■ **What is required**: A line qualifies if it holds the string "renamed". Copy every qualifying line from the records.

+++ Data provided

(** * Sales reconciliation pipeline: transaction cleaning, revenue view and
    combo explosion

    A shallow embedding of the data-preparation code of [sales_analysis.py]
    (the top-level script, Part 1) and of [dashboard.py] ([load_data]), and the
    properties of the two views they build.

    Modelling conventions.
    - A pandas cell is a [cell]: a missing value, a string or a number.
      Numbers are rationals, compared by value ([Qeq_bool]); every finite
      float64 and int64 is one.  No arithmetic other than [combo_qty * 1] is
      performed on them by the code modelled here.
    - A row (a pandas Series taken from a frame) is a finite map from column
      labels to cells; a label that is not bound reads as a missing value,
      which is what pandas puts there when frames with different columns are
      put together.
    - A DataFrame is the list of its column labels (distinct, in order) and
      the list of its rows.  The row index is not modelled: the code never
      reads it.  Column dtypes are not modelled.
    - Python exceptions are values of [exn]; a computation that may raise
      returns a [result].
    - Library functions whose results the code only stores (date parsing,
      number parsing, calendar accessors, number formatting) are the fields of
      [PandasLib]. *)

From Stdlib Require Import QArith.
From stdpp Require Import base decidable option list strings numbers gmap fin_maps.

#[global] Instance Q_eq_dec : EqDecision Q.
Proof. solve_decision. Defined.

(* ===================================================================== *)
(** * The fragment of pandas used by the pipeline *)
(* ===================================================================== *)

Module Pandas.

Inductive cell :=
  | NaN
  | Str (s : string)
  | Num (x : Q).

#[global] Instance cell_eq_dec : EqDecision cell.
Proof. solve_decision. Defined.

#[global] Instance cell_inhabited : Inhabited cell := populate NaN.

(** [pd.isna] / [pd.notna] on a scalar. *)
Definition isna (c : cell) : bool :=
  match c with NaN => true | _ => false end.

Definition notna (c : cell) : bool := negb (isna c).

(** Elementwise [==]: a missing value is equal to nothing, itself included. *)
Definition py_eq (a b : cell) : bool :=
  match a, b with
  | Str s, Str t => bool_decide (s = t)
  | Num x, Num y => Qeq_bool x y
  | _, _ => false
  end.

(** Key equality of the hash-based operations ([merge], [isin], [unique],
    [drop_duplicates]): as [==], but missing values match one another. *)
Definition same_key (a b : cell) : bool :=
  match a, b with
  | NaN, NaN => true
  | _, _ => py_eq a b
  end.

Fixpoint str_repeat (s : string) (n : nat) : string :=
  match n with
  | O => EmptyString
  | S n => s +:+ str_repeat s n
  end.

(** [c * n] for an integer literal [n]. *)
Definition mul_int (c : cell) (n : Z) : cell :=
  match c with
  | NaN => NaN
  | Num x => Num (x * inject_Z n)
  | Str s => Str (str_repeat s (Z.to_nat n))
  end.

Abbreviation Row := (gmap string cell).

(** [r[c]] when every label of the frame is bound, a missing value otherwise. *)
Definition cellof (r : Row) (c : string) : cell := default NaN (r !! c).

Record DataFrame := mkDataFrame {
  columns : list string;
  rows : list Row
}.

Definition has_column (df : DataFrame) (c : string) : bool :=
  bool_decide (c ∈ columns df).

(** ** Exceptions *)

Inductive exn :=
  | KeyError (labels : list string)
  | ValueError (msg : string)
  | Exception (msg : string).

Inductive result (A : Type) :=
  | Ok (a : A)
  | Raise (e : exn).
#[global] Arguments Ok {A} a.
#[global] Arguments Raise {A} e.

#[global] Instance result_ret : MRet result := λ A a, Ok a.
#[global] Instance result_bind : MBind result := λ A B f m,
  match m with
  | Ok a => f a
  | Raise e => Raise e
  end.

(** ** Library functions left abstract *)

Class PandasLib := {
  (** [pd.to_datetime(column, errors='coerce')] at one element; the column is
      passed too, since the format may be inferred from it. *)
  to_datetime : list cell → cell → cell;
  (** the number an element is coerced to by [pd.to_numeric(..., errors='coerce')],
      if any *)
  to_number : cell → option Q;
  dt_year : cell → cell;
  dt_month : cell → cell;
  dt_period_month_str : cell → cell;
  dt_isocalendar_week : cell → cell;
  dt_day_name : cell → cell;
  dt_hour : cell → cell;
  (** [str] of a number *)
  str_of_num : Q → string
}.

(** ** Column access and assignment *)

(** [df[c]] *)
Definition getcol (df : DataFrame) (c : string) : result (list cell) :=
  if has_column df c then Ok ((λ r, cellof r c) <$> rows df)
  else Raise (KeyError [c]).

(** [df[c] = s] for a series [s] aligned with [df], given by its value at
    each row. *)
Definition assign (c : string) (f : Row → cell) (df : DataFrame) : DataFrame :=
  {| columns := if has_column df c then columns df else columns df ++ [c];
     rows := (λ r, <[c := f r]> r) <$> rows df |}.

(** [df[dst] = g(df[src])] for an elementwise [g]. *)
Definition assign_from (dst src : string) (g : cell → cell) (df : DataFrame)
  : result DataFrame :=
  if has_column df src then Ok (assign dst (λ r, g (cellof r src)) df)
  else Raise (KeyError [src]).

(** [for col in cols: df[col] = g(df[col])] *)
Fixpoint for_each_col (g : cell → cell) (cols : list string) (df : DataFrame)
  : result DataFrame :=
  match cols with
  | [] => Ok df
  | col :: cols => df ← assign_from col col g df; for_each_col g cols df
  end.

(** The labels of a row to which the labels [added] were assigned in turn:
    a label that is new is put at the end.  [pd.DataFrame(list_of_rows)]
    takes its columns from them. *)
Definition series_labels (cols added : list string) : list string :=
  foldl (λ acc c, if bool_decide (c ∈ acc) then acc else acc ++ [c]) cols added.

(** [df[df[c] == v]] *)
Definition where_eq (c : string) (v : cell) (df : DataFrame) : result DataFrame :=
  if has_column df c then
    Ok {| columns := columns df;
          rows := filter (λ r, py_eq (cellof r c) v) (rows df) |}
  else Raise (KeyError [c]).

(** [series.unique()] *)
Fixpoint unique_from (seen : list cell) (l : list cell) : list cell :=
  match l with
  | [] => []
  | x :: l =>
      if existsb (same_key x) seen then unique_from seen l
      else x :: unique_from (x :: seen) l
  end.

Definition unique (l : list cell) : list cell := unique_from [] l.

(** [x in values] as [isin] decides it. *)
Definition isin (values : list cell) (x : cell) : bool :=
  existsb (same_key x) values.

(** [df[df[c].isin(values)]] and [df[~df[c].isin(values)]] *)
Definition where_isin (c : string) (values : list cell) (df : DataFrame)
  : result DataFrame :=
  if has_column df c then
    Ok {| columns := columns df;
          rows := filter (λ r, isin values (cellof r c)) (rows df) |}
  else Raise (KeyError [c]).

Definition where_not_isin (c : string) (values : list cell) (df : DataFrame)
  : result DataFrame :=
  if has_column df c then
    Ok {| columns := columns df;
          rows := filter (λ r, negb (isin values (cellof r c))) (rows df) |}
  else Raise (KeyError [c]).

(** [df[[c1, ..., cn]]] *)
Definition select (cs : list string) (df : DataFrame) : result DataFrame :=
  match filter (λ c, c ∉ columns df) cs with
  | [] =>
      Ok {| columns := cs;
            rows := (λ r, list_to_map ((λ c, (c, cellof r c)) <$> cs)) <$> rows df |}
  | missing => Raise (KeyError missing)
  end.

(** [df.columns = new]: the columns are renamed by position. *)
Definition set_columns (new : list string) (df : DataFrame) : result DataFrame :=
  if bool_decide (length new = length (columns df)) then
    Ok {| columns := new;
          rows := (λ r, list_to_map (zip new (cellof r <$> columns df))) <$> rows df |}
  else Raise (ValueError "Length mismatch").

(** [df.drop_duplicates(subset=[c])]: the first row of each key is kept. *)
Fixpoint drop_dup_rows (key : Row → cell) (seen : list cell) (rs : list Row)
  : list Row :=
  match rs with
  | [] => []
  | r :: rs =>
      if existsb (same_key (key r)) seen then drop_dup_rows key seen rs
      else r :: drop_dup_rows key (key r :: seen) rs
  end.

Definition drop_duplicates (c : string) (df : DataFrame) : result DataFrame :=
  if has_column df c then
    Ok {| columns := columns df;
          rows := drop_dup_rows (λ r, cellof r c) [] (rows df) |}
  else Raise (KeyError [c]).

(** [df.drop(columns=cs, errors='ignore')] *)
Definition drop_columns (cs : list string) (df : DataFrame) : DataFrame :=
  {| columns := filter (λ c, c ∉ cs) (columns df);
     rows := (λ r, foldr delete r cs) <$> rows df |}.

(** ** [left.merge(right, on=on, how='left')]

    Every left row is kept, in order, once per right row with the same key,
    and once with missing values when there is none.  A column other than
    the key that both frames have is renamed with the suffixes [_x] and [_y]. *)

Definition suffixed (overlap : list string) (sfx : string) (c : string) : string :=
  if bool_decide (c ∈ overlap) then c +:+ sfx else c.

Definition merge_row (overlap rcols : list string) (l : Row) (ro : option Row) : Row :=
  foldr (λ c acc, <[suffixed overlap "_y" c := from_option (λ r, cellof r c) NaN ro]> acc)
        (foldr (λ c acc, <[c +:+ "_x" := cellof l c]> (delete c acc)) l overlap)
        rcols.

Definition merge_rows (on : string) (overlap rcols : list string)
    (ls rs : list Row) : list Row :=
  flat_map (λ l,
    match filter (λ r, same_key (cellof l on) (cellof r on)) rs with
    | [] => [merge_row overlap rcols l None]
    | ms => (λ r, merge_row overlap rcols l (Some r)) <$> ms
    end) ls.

++++++

■ **Expected answer**:
(** [df.columns = new]: the columns are renamed by position. *)
    the key that both frames have is renamed with the suffixes [_x] and [_y]. *)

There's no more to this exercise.